**WHAT TO PRODUCE**.
From the first line of the entries below, reproduce everything exactly through the line with "Some (x - y)", and nothing more.

**MATERIAL TO PROCESS**.
<<<<
(** [gen_images(n_images, centers, sigma)]; the two [print] calls are
    left out. *)
Definition gen_images (rng : nat -> gen_draw) (n_images : nat)
  (centers : list R) (sigma : R) : np_result (list R) :=
  let dataset := repeat 0 n_images in
  gen_loop rng centers sigma (seq 0 n_images) dataset.

(** The value [gen_images] stores at index [i]. *)
Definition gen_value (rng : nat -> gen_draw) (centers : list R) (sigma : R)
  (i : nat) : R :=
  nth (raw_int (rng i) mod length centers) centers 0
  + sigma * gauss (rng i).

(** ** Free-energy conversion: [p_to_fes] *)

(** A float that may be [nan]: [None] stands for [nan]. *)
Definition nanfloat : Type := option R.

(** [fes[np.where(fes < 0.01)] = float("nan")], entry by entry. *)
Definition mask_small (v : R) : nanfloat :=
  if v <? 0.01 then None else Some v.

(** [-kT * np.log(fes)], entry by entry; [nan] stays [nan]. *)
Definition neg_kT_log (kT : R) (a : nanfloat) : nanfloat :=
  option_map (fun v => - kT * ln v) a.

(** [np.nanmin] on a non-empty array: the least entry that is not [nan],
    and [nan] when every entry is. *)
Fixpoint nanmin (l : list nanfloat) : nanfloat :=
  match l with
  | [] => None
  | None :: l' => nanmin l'
  | Some v :: l' =>
      match nanmin l' with
      | None => Some v
      | Some m => Some (Rmin v m)
      end
  end.

(** [a - m] on floats that may be [nan]. *)
Definition nan_sub (a m : nanfloat) : nanfloat :=
  match a, m with
  | Some x, Some y => Some (x - y)
  | _, _ => None
  end.

(** [p_to_fes(p, grid, kT)].  [np.nanmin] raises [ValueError] on an
    array of size zero. *)
Definition p_to_fes (p grid : list R) (kT : R) : np_result (list nanfloat) :=
  let fes := p in
  let fes := map mask_small fes in
  let fes := map (neg_kT_log kT) fes in
  match fes with
  | [] =>
      inl (ValueError
             "zero-size array to reduction operation fmin which has no identity")
  | _ :: _ =>
      let m := nanmin fes in
      inr (map (fun a => nan_sub a m) fes)
  end.

(** ** Notions used to state the sampler's properties *)

(** [x'] is [x] with the displacement of [d] added to the first
    coordinate, the second, or both, and nothing else changed. *)
Definition moved_by (d : draw) (x x' : config) : Prop :=
  x' = (fst x + fst (dx d), snd x + snd (dx d)) \/
  x' = (fst x + fst (dx d), snd x) \/
  x' = (fst x, snd x + snd (dx d)).

(** Every entry of [l] after [a] is reached from the entry before it by
    the displacement of one of the draws [ds]. *)
Fixpoint chain_moved (ds : list draw) (a : config) (l : list config) : Prop :=
  match l with
  | [] => True
  | b :: l' => (exists d, In d ds /\ moved_by d a b) /\ chain_moved ds b l'
  end.


(** A random source for [gen_images] with raw integers [0, 1, 2, ...]
    and deviates [1]. *)
Definition gen_rng_count : nat -> gen_draw := fun i => mkGenDraw i 1.

(** ** Lemmas on the energy model *)

Lemma exp_shift_sum2 (a b m : R) :
  ln (exp (a - m) + exp (b - m)) + m = ln (exp a + exp b).
Proof.
  assert (H : exp a + exp b = exp m * (exp (a - m) + exp (b - m))).
  { rewrite Rmult_plus_distr_l, <- !exp_plus.
    f_equal; f_equal; lra. }
  rewrite H, ln_mult.
  - rewrite ln_exp. lra.
  - apply exp_pos.
  - apply Rplus_lt_0_compat; apply exp_pos.
Qed.

(** On a two-row column the shifted form is the plain log of the sum of
    the exponentials. *)
Lemma logsumexp_pair (a b : R) :
  logsumexp [a; b] = ln (exp a + exp b).
Proof.
  unfold logsumexp, Rmax_list, Rsum. simpl.
  rewrite Rplus_0_r. apply exp_shift_sum2.
Qed.

Lemma logsumexp_pair_comm (a b : R) :
  logsumexp [a; b] = logsumexp [b; a].
Proof.
  rewrite !logsumexp_pair. f_equal. apply Rplus_comm.
Qed.

(** What [energy_em] computes: the densities themselves, not their
    logarithms, are exponentiated again inside the log-sum-exp. *)
Lemma energy_em_closed_form (X : config) (images : dataset) (sigma kT : R) :
  energy_em X images sigma kT =
  - kT * Rsum (map (fun v => ln (exp (half_gauss sigma (fst X) v)
                                 + exp (half_gauss sigma (snd X) v))) images).
Proof.
  unfold energy_em. f_equal. f_equal.
  apply map_ext. intros v. unfold column. apply logsumexp_pair.
Qed.

Lemma half_gauss_at_center (sigma x : R) : half_gauss sigma x x = 0.5.
Proof.
  unfold half_gauss.
  replace (- (x - x) ^ 2 / (2 * sigma ^ 2)) with 0.
  - rewrite exp_0. lra.
  - unfold Rdiv. replace (x - x) with 0 by lra. simpl. lra.
Qed.

Lemma ln_2_pos : 0 < ln 2.
Proof.
  rewrite <- ln_1. apply ln_increasing; lra.
Qed.

(** The spec formula on one observation sitting on both coordinates. *)
Lemma mixture_at_center (x kT sigma : R) :
  mixture_neg_log_likelihood (x, x) [x] sigma kT = 0.
Proof.
  unfold mixture_neg_log_likelihood, Rsum. simpl.
  rewrite half_gauss_at_center.
  replace (0.5 + 0.5) with 1 by lra.
  rewrite ln_1. lra.
Qed.

(** The code on the same input. *)
Lemma energy_em_at_center (x kT sigma : R) :
  energy_em (x, x) [x] sigma kT = - kT * (0.5 + ln 2).
Proof.
  rewrite energy_em_closed_form. unfold Rsum. simpl.
  rewrite half_gauss_at_center.
  replace (exp 0.5 + exp 0.5) with (2 * exp 0.5) by lra.
  rewrite ln_mult; [ | lra | apply exp_pos ].
  rewrite ln_exp. lra.
Qed.

(** C1 (code defect). The docstring of [energy_em] and the specification
    announce [-kT * sum_j log(0.5*exp(-(x1-v_j)^2/(2 sigma^2)) +
    0.5*exp(-(x2-v_j)^2/(2 sigma^2)))].  The code hands the mixture terms
    themselves, not their logarithms, to [logsumexp], so it returns
    [-kT * sum_j log(exp(0.5*exp(..)) + exp(0.5*exp(..)))].  On
    [X = (0, 0)], [images = [0]], [sigma = kT = 1] the announced energy is
    [0] and the computed one is [-(0.5 + log 2)]. *)
Theorem energy_em_differs_from_neg_log_likelihood :
  mixture_neg_log_likelihood (0, 0) [0] 1 1 = 0 /\
  energy_em (0, 0) [0] 1 1 = - (0.5 + ln 2) /\
  energy_em (0, 0) [0] 1 1 <> mixture_neg_log_likelihood (0, 0) [0] 1 1.
Proof.
  pose proof ln_2_pos as Hln.
  rewrite mixture_at_center, energy_em_at_center.
  repeat split; lra.
Qed.

(** C9. The energy is invariant under swapping the two coordinates, for
    every dataset, [sigma] and [kT]. *)
Theorem energy_em_swap (images : dataset) (sigma kT x1 x2 : R) :
  energy_em (x1, x2) images sigma kT = energy_em (x2, x1) images sigma kT.
Proof.
  unfold energy_em. f_equal. f_equal.
  apply map_ext. intros v. unfold column. simpl.
  apply logsumexp_pair_comm.
Qed.

(** ** Comparisons *)

Lemma Rltb_true (a b : R) : (a <? b) = true <-> a < b.
Proof.
  unfold Rltb. destruct (Rlt_dec a b); split; intros; auto; discriminate.
Qed.

Lemma Rltb_false (a b : R) : (a <? b) = false <-> b <= a.
Proof.
  unfold Rltb. destruct (Rlt_dec a b); split; intros; auto;
    try discriminate; lra.
Qed.

Lemma Rgtb_true (a b : R) : (a >? b) = true <-> b < a.
Proof. unfold Rgtb. apply Rltb_true. Qed.

Lemma Rgtb_false (a b : R) : (a >? b) = false <-> a <= b.
Proof. unfold Rgtb. apply Rltb_false. Qed.

Lemma Rltb_irrefl (a : R) : (a <? a) = false.
Proof. apply Rltb_false. lra. Qed.

Lemma Rgtb_irrefl (a : R) : (a >? a) = false.
Proof. apply Rgtb_false. lra. Qed.

(** Turn every boolean comparison of the context into its inequality. *)
Ltac cmp_to_prop :=
  repeat match goal with
         | H : (_ <? _) = true |- _ => apply Rltb_true in H
         | H : (_ <? _) = false |- _ => apply Rltb_false in H
         | H : (_ >? _) = true |- _ => apply Rgtb_true in H
         | H : (_ >? _) = false |- _ => apply Rgtb_false in H
         end.
(** X16.  Whatever the upstream does and whatever the messages are,
    [handle_conversation] first makes the relay call, with all the
    messages, and after it adds at most four events to the trace. *)
Theorem conversation_call_budget (request : ConversationRequest)
    (t : Trace) :
  exists rest,
    snd (handle_conversation request t) =
    (t ++ EvRequest (conversation_post request) :: rest)%list /\
    (List.length rest <= 4)%nat.
Proof.
  unfold handle_conversation, try_except.
  rewrite handle_conversation_body_steps. cbv zeta.
  assert (forall (x : Result json),
             exists rest,
               snd (x, (t ++ [EvRequest (conversation_post request)])%list)
               = (t ++ EvRequest (conversation_post request) :: rest)%list /\
               (List.length rest <= 4)%nat) as Hone.
  { intros x. exists []. split; [reflexivity|simpl; lia]. }
  destruct (upstream t _) as [e|r]; [apply Hone|].
  destruct (status_code r =? 200); [|apply Hone].
  destruct (json_result r) as [e|data]; [apply Hone|].
  destruct (last_item (messages request)) as [e|m]; [apply Hone|].
  destruct (is_farewell (content m)); [|apply Hone].
  destruct (py_get data "document_id") as [e|doc_id]; [apply Hone|].
  destruct (truthy doc_id); [|apply Hone].
  destruct (RAGRequest_new _ _ _) as [e|rag]; [apply Hone|].
  destruct (process_rag_events rag
              (t ++ [EvRequest (conversation_post request)])%list)
    as (events & Hsnd & Hshape).
  exists events. split.
  - destruct (process_rag rag _) as [[e|v] t2]; simpl in Hsnd; subst t2;
      [|destruct (setitem data _ _)]; simpl; flatten_trace; reflexivity.
  - destruct Hshape as [->|[->|[->|[->|[c ->]]]]]; simpl; lia.
Qed.

(** X17.  The farewell test ignores the case of the ASCII letters: two
    texts that are the same character by character, up to an ASCII
    letter being a capital in one and small in the other, are both
    farewells or both not. *)
Theorem farewell_ignores_case (text text' : string) :
  same_ignoring_case text text' = true ->
  is_farewell text = is_farewell text'.
Proof.
  intros H. unfold is_farewell. now rewrite (same_ignoring_case_lower _ _ H).
Qed.

(** X18.  On a farewell the relay answer has to be a dict: an answer of
    any other kind, which would be returned as it is after any other
    message, fails the request with code 500 on the lookup of
    [document_id], after the one relay call. *)
Theorem farewell_needs_a_dict (request : ConversationRequest) (t : Trace)
    (earlier : list Message) (last : Message) (data : json) :
  messages request = (earlier ++ [last])%list ->
  is_farewell (content last) = true ->
  parsed (upstream t (conversation_post request)) = Some data ->
  (forall fields, data <> JObj fields) ->
  handle_conversation request t =
  (inl (HTTPException 500
          ("'" ++ type_name data ++ "' object has no attribute 'get'")),
   (t ++ [EvRequest (conversation_post request)])%list).
Proof.
  intros Hm Hyes Hp Hnodict.
  apply parsed_some in Hp as (r & Hr & H200 & Hj).
  unfold handle_conversation, try_except.
  rewrite handle_conversation_body_steps. cbv zeta.
  rewrite Hr, H200, Hj, Hm, last_item_app, Hyes.
  destruct data as [| | | | | |fields]; try reflexivity.
  now destruct (Hnodict fields).
Qed.

End Workflow.

(** ** The properties at concrete runs *)

(** A fetched document without [agent] is a [KeyError] at the mutation. *)
Example fetch_without_agent :
  process_rag str_code_detail
    (scripted [ok JNull; ok (status_body "SUCCEEDED");
               ok (JObj [("name", JStr "helper")])])
    sample_request [] =
  (inl (HTTPException 500 "'agent'"),
   [EvRequest (index_post sample_request);
    EvRequest (index_get sample_request);
    EvRequest (agent_get sample_request)]).
Proof. reflexivity. Qed.

(** A fetched document with an infinite float goes through the mutation
    and is not sent. *)
Example fetch_with_infinite_float :
  process_rag str_code_detail
    (scripted [ok JNull; ok (status_body "SUCCEEDED");
               ok (JObj [("agent",
                          JObj [("prompt",
                                 JObj [("knowledge_base", JArr []);
                                       ("temperature",
                                        JFloat (S754_infinity false))])])])])
    sample_request [] =
  (inl (HTTPException 500
          "Out of range float values are not JSON compliant"),
   [EvRequest (index_post sample_request);
    EvRequest (index_get sample_request);
    EvRequest (agent_get sample_request)]).
Proof. reflexivity. Qed.
Lemma run_py_prefix (env : Env) (pre rest : list (M (option Version))) :
  Forall (no_match env) pre ->
  run_py_version_resolvers (pre ++ rest) env
  = (flat_map (probe_events env) pre
     ++ trace (run_py_version_resolvers rest) env,
     result (run_py_version_resolvers rest) env).
Proof.
  induction 1 as [|p pre Hp _ IH].
  - simpl. apply run_eta.
  - change ((p :: pre) ++ rest) with (p :: (pre ++ rest)).
    rewrite (run_py_skip env p _ Hp). unfold trace, result. rewrite IH.
    simpl. now rewrite app_assoc.
Qed.

Lemma run_py_all (env : Env) (ps : list (M (option Version))) :
  Forall (no_match env) ps ->
  run_py_version_resolvers ps env
  = (flat_map (probe_events env) ps, Ok None).
Proof.
  intros H. rewrite <- (app_nil_r ps) at 1. rewrite (run_py_prefix env ps [] H).
  simpl. now rewrite app_nil_r.
Qed.

(** [resolve_version], from the outcome of its first loop. *)
Lemma resolve_version_run (env : Env) :
  resolve_version env
  = match run_py_version_resolvers py_version_resolvers env with
    | (t, Ok (Some r)) => (t, Ok (Some r))
    | (t, Ok None) =>
        (t ++ trace (run_maya_version_resolvers maya_version_resolvers) env,
         result (run_maya_version_resolvers maya_version_resolvers) env)
    | (t, Raise e) => (t, Raise e)
    end.
Proof.
  unfold resolve_version, trace, result. unfold bind at 1.
  destruct (run_py_version_resolvers py_version_resolvers env)
    as [t [[r|]|e]]; cbv beta iota.
  - unfold ret. cbv beta iota. now rewrite app_nil_r.
  - now destruct (run_maya_version_resolvers maya_version_resolvers env).
  - reflexivity.
Qed.

(** The second loop. *)
Lemma run_maya_run (env : Env) :
  run_maya_version_resolvers maya_version_resolvers env
  = match result maya_version_from_maya_version env with
    | Ok (Some n) => ([Call maya_version_from_maya_version_fn], Ok (Some n))
    | Ok None =>
        (Call maya_version_from_maya_version_fn :: trace latest_maya_version env,
         match result latest_maya_version env with
         | Ok n => Ok (Some n)
         | Raise e => Raise e
         end)
    | Raise e => ([Call maya_version_from_maya_version_fn], Raise e)
    end.
Proof.
  unfold maya_version_resolvers, run_maya_version_resolvers, result, trace.
  unfold bind at 1. rewrite maya_version_from_maya_version_run. simpl.
  destruct (first_pin _ _ _ _) as [[n|]|e]; simpl; try reflexivity.
  unfold bind. destruct (latest_maya_version env) as [t [n|e]]; simpl.
  - now rewrite !app_nil_r.
  - reflexivity.
Qed.

(** The decompositions of [py_version_resolvers] around a probe that
    returned a version. *)
Lemma py_version_resolvers_split (env : Env)
    (pre post : list (M (option Version))) (p : M (option Version))
    (v : Version) :
  py_version_resolvers = pre ++ p :: post ->
  result p env = Ok (Some v) ->
  (pre = [py_version_from_shebang] /\ p = py_version_from_virtualenv)
  \/ (pre = [py_version_from_shebang; py_version_from_virtualenv]
      /\ p = py_version_from_python_version).
Proof.
  unfold py_version_resolvers. intros E Hp.
  destruct pre as [|a [|b [|c pre]]]; simpl in E.
  - injection E as <- _. discriminate Hp.
  - injection E as <- <- _. now left.
  - injection E as <- <- <- _. now right.
  - injection E as _ _ _ E. destruct pre; discriminate E.
Qed.

(** [pyver_to_mayaver] logs nothing but a query of the installed
    releases. *)
Lemma pyver_to_mayaver_trace (table : list (string * Z)) (v : Version)
    (env : Env) :
  trace (pyver_to_mayaver_in table v) env = []
  \/ trace (pyver_to_mayaver_in table v) env = [Call installed_maya_versions_fn].
Proof.
  unfold trace. rewrite pyver_to_mayaver_in_run.
  destruct (closest_loop _ _ _) as [[[cv|] cd]|e]; auto.
  destruct (_ && _); auto. rewrite ensure_installed_run. auto.
Qed.

Lemma pyver_to_mayaver_Some_trace (table : list (string * Z)) (v : Version)
    (env : Env) (r : Z) :
  result (pyver_to_mayaver_in table v) env = Ok (Some r) ->
  trace (pyver_to_mayaver_in table v) env = [Call installed_maya_versions_fn].
Proof.
  unfold trace, result. rewrite pyver_to_mayaver_in_run.
  destruct (closest_loop _ _ _) as [[[cv|] cd]|e]; try discriminate.
  destruct (_ && _); [|discriminate]. now rewrite ensure_installed_run.
Qed.

End ChainFacts.

(** * The claims *)

Import VersionM VersionFacts ClosestFacts PathFacts RunFacts ChainFacts.

(** ** C1: components missing from a version string *)

(** C1.  The claim is that a string matching the pattern without its minor
    or patch component parses, each absent component being 0.  In the code
    the group of an absent component is [None] and [int(None)] raises before
    [or 0] is reached: [parse "3.9"] and [parse "3"] raise [TypeError], and so
    does every string whose match lacks the minor or the patch group. *)
Theorem C1_missing_component_raises_TypeError :
  parse "3.9" = Raise TypeError
  /\ parse "3" = Raise TypeError
  /\ (forall s g, regex_match s = Some g ->
                  g_minor g = None \/ g_patch g = None ->
                  parse s = Raise TypeError).
Proof.
  split; [reflexivity|]. split; [reflexivity|].
  intros s g Hg Hnone.
  destruct (parse_cases s)
    as [[E _]|[(g' & E & _ & H)|(g' & mi & pa & v & E & Hmi & Hpa & _)]].
  - congruence.
  - exact H.
  - assert (g' = g) by congruence. subst g'.
    destruct Hnone; congruence.
Qed.
Lemma parse_text (v : value) :
  encodable v = true ->
  forall (fuel : nat) (after : string),
    (String.length (text_of repr v) < fuel)%nat ->
    starts_with_digit after = false ->
    parse fuel (text_of repr v +:+ after) = Some (canonical_form v, after).
Proof.
  induction v as [s|b| |z|m e|b|l IH|l IH|d IH|n h] using value_ind';
    cbn [encodable]; intros He fuel after Hfuel Hafter; try discriminate;
    (destruct fuel as [|fuel]; [lia|]).
  - apply parse_text_string.
  - destruct b; reflexivity.
  - reflexivity.
  - now apply parse_text_int.
  - destruct (text_of_sequence repr l He) as [Hl _]. rewrite Hl in *.
    cbn [canonical_form].
    rewrite !string_length_app in Hfuel. cbn [String.length] in Hfuel.
    apply parse_text_sequence; [exact He| |].
    + apply Forall_forall. intros y Hy after' Hafter'.
      rewrite Forall_forall in IH. apply IH; [exact Hy| | |exact Hafter'].
      * rewrite forallb_forall in He. apply He. now apply list_elem_of_In.
      * destruct (sequence_text_bounds l y He) as [_ Hy']. specialize (Hy' Hy). lia.
    + destruct (sequence_text_bounds l VNone He) as [Hcount _]. lia.
  - destruct (text_of_sequence repr l He) as [Hl Ht]. rewrite Ht, Hl in *.
    cbn [canonical_form].
    rewrite !string_length_app in Hfuel. cbn [String.length] in Hfuel.
    apply parse_text_sequence; [exact He| |].
    + apply Forall_forall. intros y Hy after' Hafter'.
      rewrite Forall_forall in IH. apply IH; [exact Hy| | |exact Hafter'].
      * rewrite forallb_forall in He. apply He. now apply list_elem_of_In.
      * destruct (sequence_text_bounds l y He) as [_ Hy']. specialize (Hy' Hy). lia.
    + destruct (sequence_text_bounds l VNone He) as [Hcount _]. lia.
  - rewrite (text_of_dict repr d He) in *.
    cbn [canonical_form]. rewrite sorted_map.
    rewrite !string_length_app in Hfuel. cbn [String.length] in Hfuel.
    rewrite !string_app_assoc.
    change ("{" +:+ ?X) with (String "{" X).
    change ("}" +:+ after) with (String "}" after).
    cbn [parse]. change (Ascii.eqb "{" dquote) with false.
    change (Ascii.eqb "{" "[") with false.
    change (Ascii.eqb "{" "{") with true. cbv iota.
    assert (Hin : forall kv, kv ∈ sorted d -> kv ∈ d)
      by (intros kv; now rewrite sorted_perm).
    set (items := sorted d) in *. clearbody items.
    set (item_text := fun kv : string * value =>
           _canonical_string_encoder (fst kv) +:+ ":" +:+ text_of repr (snd kv)) in *.
    destruct items as [|kv items]; [reflexivity|].
    assert (Hrest : strip_prefix "}"
              (String.concat "," (map item_text (kv :: items)) +:+ String "}" after)
            = None).
    { cbn [map]. destruct items as [|kv' items].
      - cbn [String.concat map]. reflexivity.
      - cbn [map]. rewrite concat_cons2. reflexivity. }
    rewrite Hrest. subst item_text.
    rewrite parse_items_ok; [reflexivity|discriminate| |].
    + apply Forall_forall. intros y Hy.
      rewrite Forall_forall in IH. intros after' Hafter'.
      apply IH; [now apply Hin| | |exact Hafter'].
      * rewrite forallb_forall in He. apply (He y). apply list_elem_of_In. now apply Hin.
      * match type of Hfuel with
        | context [String.concat "," (map ?f ?l)] =>
            assert (String.length (f y)
                    <= String.length (String.concat "," (map f l)))%nat
              by (apply string_length_concat_In; apply (in_map f);
                  now apply list_elem_of_In)
        end.
        cbv beta in H. rewrite !string_length_app in H. lia.
    + match type of Hfuel with
      | context [String.concat "," (map ?f ?l)] =>
          assert (length (map f l)
                  <= String.length (String.concat "," (map f l)))%nat
      end.
      { apply string_length_concat_count. apply Forall_fmap, Forall_forall.
        intros y Hy. cbn. rewrite !string_length_app.
        unfold _canonical_string_encoder, char. rewrite !string_length_app.
        cbn [String.length]. lia. }
      rewrite length_map in H. lia.
Qed.

Lemma decode_text (v : value) :
  encodable v = true -> decode (text_of repr v) = Some (canonical_form v).
Proof.
  intros He. unfold decode.
  pose proof (parse_text v He (S (String.length (text_of repr v))) EmptyString
                ltac:(lia) eq_refl) as H.
  rewrite string_app_nil_r in H. now rewrite H.
Qed.
End ReadingValues.

(** *** The canonical form *)

Lemma sorted_of_sorted {A : Type} (l : list (string * A)) :
  StronglySorted key_le l -> sorted l = l.
Proof.
  induction 1 as [|x l Hl IH Hx]; [reflexivity|].
  cbn [sorted foldr]. fold (sorted l). rewrite IH.
  destruct l as [|y r]; [reflexivity|]. cbn [insert_item].
  apply Forall_cons in Hx as [Hxy _]. unfold key_le in Hxy. now rewrite Hxy.
Qed.

Lemma sorted_idempotent {A : Type} (l : list (string * A)) :
  sorted (sorted l) = sorted l.
Proof. apply sorted_of_sorted, sorted_StronglySorted. Qed.

Section CanonicalForm.
Variable repr : value -> string.

Lemma canonical_form_text (v : value) :
  encodable v = true ->
  encodable (canonical_form v) = true
  /\ text_of repr (canonical_form v) = text_of repr v.
Proof.
  induction v as [s|b| |z|m e|b|l IH|l IH|d IH|n h] using value_ind';
    cbn [encodable canonical_form]; intros He; try discriminate;
    try (split; reflexivity).
  - assert (He' : forallb encodable (map canonical_form l) = true).
    { apply forallb_forall. intros y Hy. apply in_map_iff in Hy as (x & <- & Hx).
      rewrite Forall_forall in IH. apply IH; [now apply list_elem_of_In|].
      rewrite forallb_forall in He. now apply He. }
    split; [exact He'|].
    destruct (text_of_sequence repr _ He') as [-> _].
    destruct (text_of_sequence repr _ He) as [-> _].
    rewrite map_map. do 3 f_equal. apply map_ext_in. intros x Hx.
    rewrite Forall_forall in IH. apply IH; [now apply list_elem_of_In|].
    rewrite forallb_forall in He. now apply He.
  - assert (He' : forallb encodable (map canonical_form l) = true).
    { apply forallb_forall. intros y Hy. apply in_map_iff in Hy as (x & <- & Hx).
      rewrite Forall_forall in IH. apply IH; [now apply list_elem_of_In|].
      rewrite forallb_forall in He. now apply He. }
    split; [exact He'|].
    destruct (text_of_sequence repr _ He') as [-> _].
    destruct (text_of_sequence repr _ He) as [Hl ->]. rewrite Hl.
    rewrite map_map. do 3 f_equal. apply map_ext_in. intros x Hx.
    rewrite Forall_forall in IH. apply IH; [now apply list_elem_of_In|].
    rewrite forallb_forall in He. now apply He.
  - assert (Hd : forall kv, In kv d ->
                 encodable (canonical_form (snd kv)) = true
                 /\ text_of repr (canonical_form (snd kv)) = text_of repr (snd kv)).
    { intros kv Hkv. rewrite Forall_forall in IH.
      apply IH; [now apply list_elem_of_In|].
      rewrite forallb_forall in He. now apply (He kv). }
    assert (He' : forallb (fun kv => encodable (snd kv))
                    (sorted (map (fun kv => (fst kv, canonical_form (snd kv))) d))
                  = true).
    { apply forallb_forall. intros y Hy. apply list_elem_of_In in Hy.
      rewrite sorted_perm in Hy. apply list_elem_of_In in Hy.
      apply in_map_iff in Hy as (x & <- & Hx). cbn [snd]. now apply Hd. }
    split; [exact He'|].
    rewrite (text_of_dict repr _ He'), (text_of_dict repr _ He).
    rewrite sorted_idempotent, sorted_map, map_map. cbn [fst snd].
    do 3 f_equal. apply map_ext_in. intros kv Hkv.
    apply list_elem_of_In in Hkv. rewrite sorted_perm in Hkv.
    apply list_elem_of_In in Hkv. destruct (Hd kv Hkv) as [_ ->]. reflexivity.
Qed.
>>>>
**PROBLEM SOLUTION**.
(** [gen_images(n_images, centers, sigma)]; the two [print] calls are
    left out. *)
Definition gen_images (rng : nat -> gen_draw) (n_images : nat)
  (centers : list R) (sigma : R) : np_result (list R) :=
  let dataset := repeat 0 n_images in
  gen_loop rng centers sigma (seq 0 n_images) dataset.

(** The value [gen_images] stores at index [i]. *)
Definition gen_value (rng : nat -> gen_draw) (centers : list R) (sigma : R)
  (i : nat) : R :=
  nth (raw_int (rng i) mod length centers) centers 0
  + sigma * gauss (rng i).

(** ** Free-energy conversion: [p_to_fes] *)

(** A float that may be [nan]: [None] stands for [nan]. *)
Definition nanfloat : Type := option R.

(** [fes[np.where(fes < 0.01)] = float("nan")], entry by entry. *)
Definition mask_small (v : R) : nanfloat :=
  if v <? 0.01 then None else Some v.

(** [-kT * np.log(fes)], entry by entry; [nan] stays [nan]. *)
Definition neg_kT_log (kT : R) (a : nanfloat) : nanfloat :=
  option_map (fun v => - kT * ln v) a.

(** [np.nanmin] on a non-empty array: the least entry that is not [nan],
    and [nan] when every entry is. *)
Fixpoint nanmin (l : list nanfloat) : nanfloat :=
  match l with
  | [] => None
  | None :: l' => nanmin l'
  | Some v :: l' =>
      match nanmin l' with
      | None => Some v
      | Some m => Some (Rmin v m)
      end
  end.

(** [a - m] on floats that may be [nan]. *)
Definition nan_sub (a m : nanfloat) : nanfloat :=
  match a, m with
  | Some x, Some y => Some (x - y)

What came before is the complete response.